Large – between 2 and 3 mm – ovoid, sensory end organ consisting of concentric layers or lamellae of connective tissue surrounding a nerve ending. The most complicated of the nerve endings, they are present in tendons, intermuscular septa, connective tissue membranes, and sometimes internal organs. These corpuscles are sensitive to deep or heavy pressure and to vibrations up to 400 cycles a second.

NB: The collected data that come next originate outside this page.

(* ===== verification/Layout.v ===== *)
(** The directories of an archive: their validation, the initialisation of a new archive
    and the offline migration of an earlier layout
    ([src/internal/store/archive_layout.go]; [Init], [ValidateState] and
    [PrepareMaintenanceState] of [src/internal/store/store.go]). *)
From S2P Require Import Prelude GoTime GoString Model Policy Catalog Io.

(** ** The state directory

    What is at each path below it; the path of the directory itself is empty.  A
    directory is moved with the files it holds, so an entry carries their names and
    contents.  [ly_busy]: a lock that another process holds; [ly_links]: a symbolic link
    that leads to a directory; [ly_catalog]: the catalogue that the database file holds,
    when a transaction made one. *)
Inductive entry_type : Type := Regular | Directory | Symlink | Special.
#[global] Instance entry_type_eq_dec : EqDecision entry_type.
Proof. solve_decision. Defined.
Record entry : Type := Entry {
  en_Type : entry_type; en_Mode : Z; en_Uid : Z; en_Gid : Z; en_Dev : Z; en_Files : gmap string string }.
#[global] Instance eta_entry : Settable entry := fun e =>
  Entry (en_Type e) (en_Mode e) (en_Uid e) (en_Gid e) (en_Dev e) (en_Files e).
Record layout : Type := Layout {
  ly_tree : gmap string entry; ly_busy : string -> bool; ly_links : string -> bool; ly_catalog : option db }.
#[global] Instance eta_layout : Settable layout := fun s => Layout (ly_tree s) (ly_busy s) (ly_links s) (ly_catalog s).

Definition oct (a b c : Z) : Z := 64 * a + 8 * b + c.
Definition parent_of (path : string) : string :=
  match cut_text "/" path with Some (parent, _) => parent | None => ""%string end.
Definition err_text {A} (text : string) : result failure A := Err (Failed (ErrText text)).
Definition not_exist (e : failure) : bool := match e with OsError ENOENT => true | _ => false end.
Definition is_exist (e : failure) : bool := match e with OsError EEXIST => true | _ => false end.

Section layout.
Context (euid egid : Z) (fate_of : nat -> fate).
Abbreviation io := (Io.io layout).
Abbreviation act := (Io.act alone fate_of).

(** *** System calls *)
(** [os.Lstat]; [os.Stat] is called on directories only. *)
Definition lstat (path : string) : io (result failure entry) := act (fun s =>
  (match ly_tree s !! path with Some e => Ok e | None => Err (OsError ENOENT) end, s)).
Definition mkdir (path : string) (mode : Z) : io (result failure unit) := act (fun s =>
  match ly_tree s !! path, ly_tree s !! parent_of path with
  | Some _, _ => (Err (OsError EEXIST), s)
  | None, None => (Err (OsError ENOENT), s)
  | None, Some p => (Ok tt, s <| ly_tree ::= <[path := Entry Directory mode euid egid (en_Dev p) ∅]> |>)
  end).
Definition change (path : string) (f : entry -> entry) : io (result failure unit) := act (fun s =>
  match ly_tree s !! path with
  | Some e => (Ok tt, s <| ly_tree ::= <[path := f e]> |>)
  | None => (Err (OsError ENOENT), s)
  end).
Definition chown (path : string) (uid gid : Z) : io (result failure unit) := change path (fun e => e <| en_Uid := uid |> <| en_Gid := gid |>).
Definition chmod (path : string) (mode : Z) : io (result failure unit) := change path (fun e => e <| en_Mode := mode |>).
(** [unix.Open] of a lock, without following links, and [unix.Flock]. *)
Definition open_lock (path : string) (create : bool) : io (result failure unit) := act (fun s =>
  match ly_tree s !! path, ly_tree s !! parent_of path with
  | Some e, _ => (if bool_decide (en_Type e = if create then Regular else Directory) then Ok tt else Err (OsError (EOTHER "not a lock")), s)
  | None, Some p => if create then (Ok tt, s <| ly_tree ::= <[path := Entry Regular (oct 6 0 0) euid egid (en_Dev p) ∅]> |>) else (Err (OsError ENOENT), s)
  | None, None => (Err (OsError ENOENT), s)
  end).
Definition flock (path : string) : io (result failure unit) := act (fun s =>
  (if ly_busy s path then err_text "migrazione richiede writer e maintenance fermi" else Ok tt, s)).
(** [renameat2] with [RENAME_NOREPLACE]. *)
Definition rename_noreplace (old new : string) : io (result failure unit) := act (fun s =>
  match ly_tree s !! old, ly_tree s !! new, ly_tree s !! parent_of new with
  | None, _, _ | _, _, None => (Err (OsError ENOENT), s)
  | _, Some _, _ => (Err (OsError EEXIST), s)
  | Some e, None, Some p =>
    if en_Dev e =? en_Dev p then (Ok tt, s <| ly_tree := <[new := e]> (delete old (ly_tree s)) |>)
    else (Err (OsError (EOTHER "cross-device link")), s)
  end).
(** Opening a directory, [Sync] and [Close]. *)
Definition sync_directory (path : string) : io (result failure unit) :=
  _ ←? act (fun s => (Ok tt, s)); _ ←? act (fun s => (Ok tt, s)); act (fun s => (Ok tt, s)).

(** [os.MkdirAll] of a directory whose parent exists; [device]: the one of the root. *)
Definition mkdir_all (device : Z) (path : string) (mode : Z) : io (result failure unit) := act (fun s =>
  match ly_tree s !! path with
  | Some e => (match en_Type e with
               | Directory => Ok tt
               | Symlink => if ly_links s path then Ok tt else Err (OsError (EOTHER "not a directory"))
               | _ => Err (OsError (EOTHER "not a directory"))
               end, s)
  | None => (Ok tt, s <| ly_tree ::= <[path := Entry Directory mode euid egid device ∅]> |>)
  end).
(** [os.OpenFile] with [O_EXCL]. *)
Definition create_file (device : Z) (path : string) : io (result failure unit) := act (fun s =>
  match ly_tree s !! path with
  | Some _ => (Err (OsError EEXIST), s)
  | None => (Ok tt, s <| ly_tree ::= <[path := Entry Regular (oct 6 0 0) euid egid device ∅]> |>)
  end).

(** *** Validation *)
Definition validateDirectoryModes (path : string) (allowed : list Z) : io (result failure unit) :=
  info ←? lstat path;
  mret (if negb (bool_decide (en_Type info = Directory)) then err_text ("directory archivio non valida o simbolica: " ++ path)
        else if negb (existsb (Z.eqb (en_Mode info)) allowed) then err_text ("directory archivio con permessi non sicuri: " ++ path)
        else if negb (en_Uid info =? euid) then err_text ("directory archivio non appartenente all'utente corrente: " ++ path)
        else Ok tt).
Definition root_modes : list Z := [oct 7 0 0; oct 7 1 0].
Definition shared_modes : list Z := [oct 7 0 0; oct 7 7 0].
Definition names : list string := ["backups"; "quarantine"]%string.
Definition old_path (name : string) : string := name.
Definition new_path (name : string) : string := ("archives/" ++ name)%string.
Fixpoint each_path (f : string -> io (result failure unit)) (l : list string) : io (result failure unit) :=
  match l with [] => mret (Ok tt) | x :: rest => _ ←? f x; each_path f rest end.
Definition rejectLegacyArchiveDirectories : io (result failure unit) :=
  each_path (fun name =>
    r ← lstat (old_path name);
    mret (match r with
          | Ok _ => err_text "layout archivio precedente: fermare tutti i servizi ed eseguire onlybackup-admin --state DIR migrate-archives"
          | Err e => if not_exist e then Ok tt else Err e
          end)) names.
Definition ValidateArchiveLayout : io (result failure unit) :=
  _ ←? rejectLegacyArchiveDirectories; validateDirectoryModes "archives" root_modes.
Definition ValidateState : io (result failure unit) :=
  _ ←? ValidateArchiveLayout;
  _ ←? validateDirectoryModes "" root_modes;
  _ ←? validateDirectoryModes "incoming" [oct 7 0 0];
  _ ←? validateDirectoryModes "archives" root_modes;
  _ ←? validateDirectoryModes "archives/backups" shared_modes;
  _ ←? validateDirectoryModes "archives/quarantine" shared_modes;
  validateDirectoryModes "maintenance" shared_modes.
Definition PrepareMaintenanceState : io (result failure unit) :=
  _ ←? ValidateArchiveLayout;
  r ← mkdir "maintenance" (oct 7 0 0);
  mret (match r with Ok _ => Ok tt | Err e => if is_exist e then Ok tt else Err e end).

Definition validatePrivateDirectory (path : string) : io (result failure unit) := validateDirectoryModes path [oct 7 0 0].

(** *** Initialisation *)
Definition statement : io (result failure unit) := act (fun s => (Ok tt, s)).
(** The rows of the transaction; nothing is kept before [Commit]. *)
Fixpoint insert_profiles (l : list profile) (d : db) : io (result failure db) :=
  match l with
  | [] => mret (Ok d)
  | p :: rest => _ ←? statement; insert_profiles rest (d <| d_profiles ::= (fun l => l ++ [p]) |>)
  end.
(** The path, the database, the transaction and the schema. *)
Definition create_catalog : io (result failure unit) :=
  _ ←? statement; _ ←? statement; _ ←? statement; _ ←? statement;
  d ←? insert_profiles DefaultProfiles (initial_db <| d_profiles := [] |>);
  act (fun s => (Ok tt, s <| ly_catalog := Some d |>)).
Definition Init (device : Z) : io (result failure unit) :=
  _ ←? mkdir_all device "" (oct 7 0 0);
  _ ←? validatePrivateDirectory "";
  r ← lstat "metadata.db";
  _ ←? mret (match r with
             | Ok _ => err_text "inizializzazione: catalogo gia esistente"
             | Err e => if not_exist e then Ok tt else Err e
             end);
  _ ←? rejectLegacyArchiveDirectories;
  _ ←? each_path (fun path => mkdir_all device path (oct 7 0 0)) ["incoming"; "archives"; "archives/backups"; "archives/quarantine"; "maintenance"]%string;
  _ ←? ValidateState;
  _ ←? create_file device "metadata.db";
  create_catalog.

(** *** Migration *)
Definition lock (path : string) (create : bool) : io (result failure unit) := _ ←? open_lock path create; flock path.
(** The directory of the executor, which the older installations lack. *)
Definition maintenance_directory (root : entry) : io (result failure unit) :=
  r ← mkdir "maintenance" (oct 7 0 0);
  _ ←? match r with
       | Ok _ => chown "maintenance" (en_Uid root) (en_Gid root)
       | Err e => mret (if is_exist e then Ok tt else Err e)
       end;
  validateDirectoryModes "maintenance" shared_modes.
Definition make_parent (root : entry) : io (result failure unit) :=
  r ← mkdir "archives" (oct 7 0 0);
  _ ←? match r with
       | Ok _ => _ ←? chown "archives" (en_Uid root) (en_Gid root); chmod "archives" (en_Mode root)
       | Err e => mret (if is_exist e then Ok tt else Err e)
       end;
  _ ←? validateDirectoryModes "archives" root_modes;
  parent ←? lstat "archives";
  mret (if en_Dev parent =? en_Dev root then Ok tt else err_text "archives deve risiedere sullo stesso filesystem dello stato").
(** Both sides of a directory; whether it is still at its old place. *)
Definition absent_quarantine (root : entry) (name : string) (old new : result failure entry) : io (result failure bool) :=
  match old, new with
  | Err e, _ =>
    if negb (not_exist e) then mret (Err e)
    else match new with
         | Ok _ => mret (Ok false)
         | Err e' =>
           if negb (not_exist e') then mret (Err e')
           else if String.eqb name "quarantine" then
             _ ←? mkdir (old_path name) (oct 7 0 0);
             _ ←? chown (old_path name) (en_Uid root) (en_Gid root);
             mret (Ok true)
           else mret (err_text ("layout ambiguo o directory assente: " ++ name))
         end
  | Ok _, Err e' => mret (if not_exist e' then Ok true else Err e')
  | Ok _, Ok _ => mret (err_text ("layout ambiguo o directory assente: " ++ name))
  end.
Definition examine (root : entry) (name : string) : io (result failure bool) :=
  old ← lstat (old_path name);
  new ← lstat (new_path name);
  is_old ←? absent_quarantine root name old new;
  let path := if is_old : bool then old_path name else new_path name in
  _ ←? validateDirectoryModes path shared_modes;
  info ←? lstat path;
  mret (if en_Dev info =? en_Dev root then Ok is_old else err_text "migrazione richiede tutte le directory sullo stesso filesystem").
Fixpoint examine_all (root : entry) (l : list string) : io (result failure (list string)) :=
  match l with
  | [] => mret (Ok [])
  | name :: rest =>
    is_old ←? examine root name;
    more ←? examine_all root rest;
    mret (Ok (if is_old : bool then name :: more else more))
  end.
Definition move (name : string) : io (result failure unit) :=
  _ ←? rename_noreplace (old_path name) (new_path name);
  _ ←? sync_directory "archives";
  sync_directory "".
Definition MigrateArchives : io (result failure unit) :=
  _ ←? validateDirectoryModes "" root_modes;
  r ← lstat "metadata.db";
  _ ←? mret (match r with
             | Ok e => if bool_decide (en_Type e = Regular) then Ok tt else err_text "catalogo esistente richiesto; la migrazione non inizializza lo stato"
             | Err _ => err_text "catalogo esistente richiesto; la migrazione non inizializza lo stato"
             end);
  _ ←? validateDirectoryModes "incoming" [oct 7 0 0];
  root ←? lstat "";
  _ ←? lock "writer.lock" true;
  _ ←? maintenance_directory root;
  _ ←? lock "maintenance" false;
  _ ←? make_parent root;
  sources ←? examine_all root names;
  _ ←? each_path move sources;
  ValidateState.
End layout.
(** C8. A migration that was stopped can be run again: from an archive that can be
    migrated, wherever a failure or a stop left the first run, a second run in which no
    call fails ends, succeeds, and has every directory at its new place only, with the
    very files that it held before the first. *)
Theorem migration_resumes euid egid root fate_of n s n2 : migratable euid root s ->
  let s1 := snd (snd (MigrateArchives euid egid fate_of (n, s))) in
  exists n3 s2, MigrateArchives euid egid faultless (n2, s1) = (Some (Ok tt), (n3, s2)) /\
    forall name, In name names -> ly_tree s2 !! old_path name = None /\
      exists e, ly_tree s2 !! new_path name = Some e /\
        (ly_tree s !! old_path name = Some e \/ ly_tree s !! new_path name = Some e \/
         (name = "quarantine"%string /\ ly_tree s !! old_path name = None /\ ly_tree s !! new_path name = None /\ en_Files e = ∅)).
Proof.
  intros Hs s1. pose proof (migratable_after euid egid root fate_of n s Hs) as H1. fold s1 in H1.
  assert (kept (ly_tree s) s1) as K1 by (apply kept_after; intros x _; by left). pose proof (kept_after (ly_tree s) euid egid faultless n2 s1 K1) as K2.
  destruct (runs_migration euid egid root n2 s1 H1) as (r & n3 & s2 & E & -> & Hm). exists n3, s2. split; [done|]. rewrite E in K2. cbn [snd] in K2.
  intros name Hn. assert (at_new s2 name) as [Ho [e He]] by (destruct Hm as (_ & Ha & Hq); by destruct Hn as [<-|[<-|[]]]).
  split; [done|]. exists e. split; [done|]. destruct (K2 name Hn) as [[_ E2]|[(x & Ex & _ & _ & E2)|(-> & E1 & E2 & x & Hf & [[_ E3]|[_ E3]])]].
  - right; left. by rewrite <- E2.
  - left. rewrite He in E2. injection E2 as ->. done.
  - by rewrite He in E3.
  - right; right. rewrite He in E3. injection E3 as ->. done.
Qed.

(** ** An archive of the earlier layout *)
Module Legacy.
Definition dir (mode gid : Z) (files : gmap string string) : entry := Entry Directory mode 990 gid 8 files.
Definition root : entry := dir (oct 7 1 0) 77 ∅.
(** An installation of before the executor and before the quarantine. *)
Definition archive : layout := Layout (list_to_map [(""%string, root); ("metadata.db", Entry Regular (oct 6 0 0) 990 990 8 ∅);
  ("incoming", dir (oct 7 0 0) 990 ∅); ("backups", dir (oct 7 0 0) 990 {["b1" := "bytes"]})]%string) (fun _ => false) (fun _ => false) None.
(** The first run is stopped just after its call number [n]. *)
Definition stopped_after (n : nat) : nat -> fate := fun i => if Nat.eqb i n then StopsLate else Works.
Definition after (n : nat) : layout := snd (snd (MigrateArchives 990 990 (stopped_after n) (0%nat, archive))).
Lemma archive_migratable : migratable 990 root archive.
Proof.
  split; try (by vm_compute); try (by eexists; split; vm_compute); try (intros e He; vm_compute in He; discriminate).
  intros name [<-|[<-|[]]]; by vm_compute.
Qed.
End Legacy.

(** The first run is stopped after the first of the two moves. *)
Lemma migration_resumes_witness : migratable 990 Legacy.root Legacy.archive /\
  ly_tree (Legacy.after 26) !! new_path "backups" <> None /\ ly_tree (Legacy.after 26) !! new_path "quarantine" = None /\
  exists n3 s2, MigrateArchives 990 990 faultless (0%nat, Legacy.after 26) = (Some (Ok tt), (n3, s2)) /\
    forall name, In name names -> ly_tree s2 !! old_path name = None /\
      exists e, ly_tree s2 !! new_path name = Some e /\
        (ly_tree Legacy.archive !! old_path name = Some e \/ ly_tree Legacy.archive !! new_path name = Some e \/
         (name = "quarantine"%string /\ ly_tree Legacy.archive !! old_path name = None /\ ly_tree Legacy.archive !! new_path name = None /\ en_Files e = ∅)).
Proof.
  split; [exact Legacy.archive_migratable|]. split; [by vm_compute|]. split; [by vm_compute|].
  exact (migration_resumes 990 990 Legacy.root (Legacy.stopped_after 26) 0 Legacy.archive 0 Legacy.archive_migratable).
Defined.

(** A run that was stopped between the making of [archives] and its owner and mode is
    completed by a second one that leaves the owner and the mode of the making: they are
    not those of the root, which a run that nothing stops gives it. *)
Lemma half_made_parent :
  let given s := option_map (fun e => (en_Mode e, en_Gid e)) (ly_tree s !! "archives"%string) in
  let again := MigrateArchives 990 990 faultless (0%nat, Legacy.after 11) in
  let once := MigrateArchives 990 990 faultless (0%nat, Legacy.archive) in
  fst again = Some (Ok tt) /\ given (snd (snd again)) = Some (oct 7 0 0, 990) /\
  fst once = Some (Ok tt) /\ given (snd (snd once)) = Some (oct 7 1 0, 77).
Proof. by vm_compute. Qed.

They were first noted in the skin of the fingers by Vater in 1717. He called them the papillae nervae and they were depicted by his student, Cardinal Karl Lehmann, in 1741. They were apparently forgotten and were rediscovered in 1831 by Filipp Pacini (1812-1883) in a hand that he was dissecting as a student in the anatomy class in Pistoia hospital. Pacinis description was printed in 1840. In 1844 Friedrich Gustav Jacob Henle (1809-1885) and Albert Kölliker (1817-1905) named these structures Pacinian corpuscles.
- A. Vater:
De calculis in locis inusitatis natis et per vias insolitas exclusis. 1741.
- F. Pacini:
Nuovi organi scoperti nel corpo humano. Pistoja, tipog. Cino, 1840.
- F. Henle and A Kölliker:
Ueber die Pacini’schen Körperchen. Zürich, 1844.
- R. Kowalzik, B. Hermann, H. Biedermann, et al:
Two-point Discrimination of Vibratory Perception on the Sole of the Human Foot.
Foot and Ankle International; 1996, 17 (10): 629-634.